“Michelangelo” computer virus set to strike

For a brief moment in the 1992 U.S. Presidential race, a story more important than Clinton, Bush, et al. appeared. An imminent and dire threat to the nation’s computer network was at hand, and newspapers around the country ran headlines warning of impending disaster. “Thousands of PCs could crash Friday,” ran the headline of USA Today. “Deadly Virus Set to Wreak Havoc Tomorrow,” said the Washington Post. “Paint It Scary,” said the Los Angeles Times, in an article they intended to actually help the personal computer. The culprit was a computer virus called “Michelangelo” by its creators, set to strike on its namesake’s birthday.

On this day, March 6, in 1992, hundreds of thousands, if not millions of computers supposedly infected with the dormant Michelangelo virus were to be put out of service when it awoke. The actual events were more a whimper than a bang.
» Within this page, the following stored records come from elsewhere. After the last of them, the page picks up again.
(** X5: after [remove_book] has succeeded for an isbn,
    [check_book_availability] answers [None] for it, and [add_book] with
    that isbn succeeds again and puts a new, available book under it. *)
Theorem remove_then_add st i st1 t a :
  Library_remove_book st i = Some (PyBool true, st1) →
  Library_check_book_availability st1 i = Some PyNone ∧
  ∃ st2, Library_add_book st1 t a i = Some (PyBool true, st2) ∧
         find_book st2 i = Some (mkBook t a i false None) ∧
         Library_check_book_availability st2 i = Some (PyBool true).
Proof.
  unfold Library_remove_book, Dict.delitem.
  destruct (Dict.mem i (books (lib st))) eqn:Hm; simpl; [|done].
  destruct (Dict.get i (books (lib st))) as [br|]; simpl; [|done].
  destruct (book_objs (heap st) !! br) as [b|]; simpl; [|done].
  destruct (is_borrowed b); simpl; [done|]. intros [= <-].
  unfold Library_check_book_availability, Library_add_book, find_book, Dict.mem.
  simpl. rewrite DictFacts.get_del_eq. simpl. split; [done|].
  eexists. split; [done|]. simpl. rewrite DictFacts.get_set_eq. simpl.
  assert (Hnew : (book_objs (heap st) ++ [Book_init t a i])
                   !! length (book_objs (heap st)) = Some (Book_init t a i))
    by (apply lookup_snoc_Some; right; done).
  rewrite Hnew. done.
Qed.

Lemma remove_then_add_witness :
  Library_remove_book demo_state "9787111407010"
    = Some (PyBool true,
            default demo_state
              (snd <$> Library_remove_book demo_state "9787111407010")) ∧
  Library_check_book_availability
    (default demo_state (snd <$> Library_remove_book demo_state "9787111407010"))
    "9787111407010" = Some PyNone ∧
  ∃ st2,
    Library_add_book
      (default demo_state (snd <$> Library_remove_book demo_state "9787111407010"))
      "CLRS" "Cormen" "9787111407010" = Some (PyBool true, st2) ∧
    find_book st2 "9787111407010"
      = Some (mkBook "CLRS" "Cormen" "9787111407010" false None) ∧
    Library_check_book_availability st2 "9787111407010" = Some (PyBool true).
Proof.
  split; [reflexivity|].
  exact (remove_then_add demo_state "9787111407010" _ "CLRS" "Cormen" eq_refl).
Defined.

(** ** When borrowing and returning succeed, and what they change *)

Lemma list_remove_split x l r :
  list_remove x l = Some r →
  ∃ l1 l2, l = l1 ++ x :: l2 ∧ r = l1 ++ l2 ∧ x ∉ l1.
Proof.
  revert r. induction l as [|y l IH]; simpl; intros r; [done|].
  case_decide as Hxy.
  - intros [= <-]. subst y. exists [], l. split_and!; [done..|].
    apply not_elem_of_nil.
  - destruct (list_remove x l) as [r'|]; [|done]. intros [= <-].
    destruct (IH r' eq_refl) as (l1 & l2 & -> & -> & Hnin).
    exists (y :: l1), l2. split_and!; [done..|].
    by apply not_elem_of_cons.
Qed.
The worst that happened that day was a series of coincidental glitches that shut down 1,500 east-coast ATMs and three quarters of New Jersey’s lottery machines for a time. None of them were due to Michelangelo in the least. Scattered accounts of computer users experiencing trouble came in, but the “5 million computers infected” number raised by MacAffee anti-virus developers and batted around in the media turned out to be vastly overstated.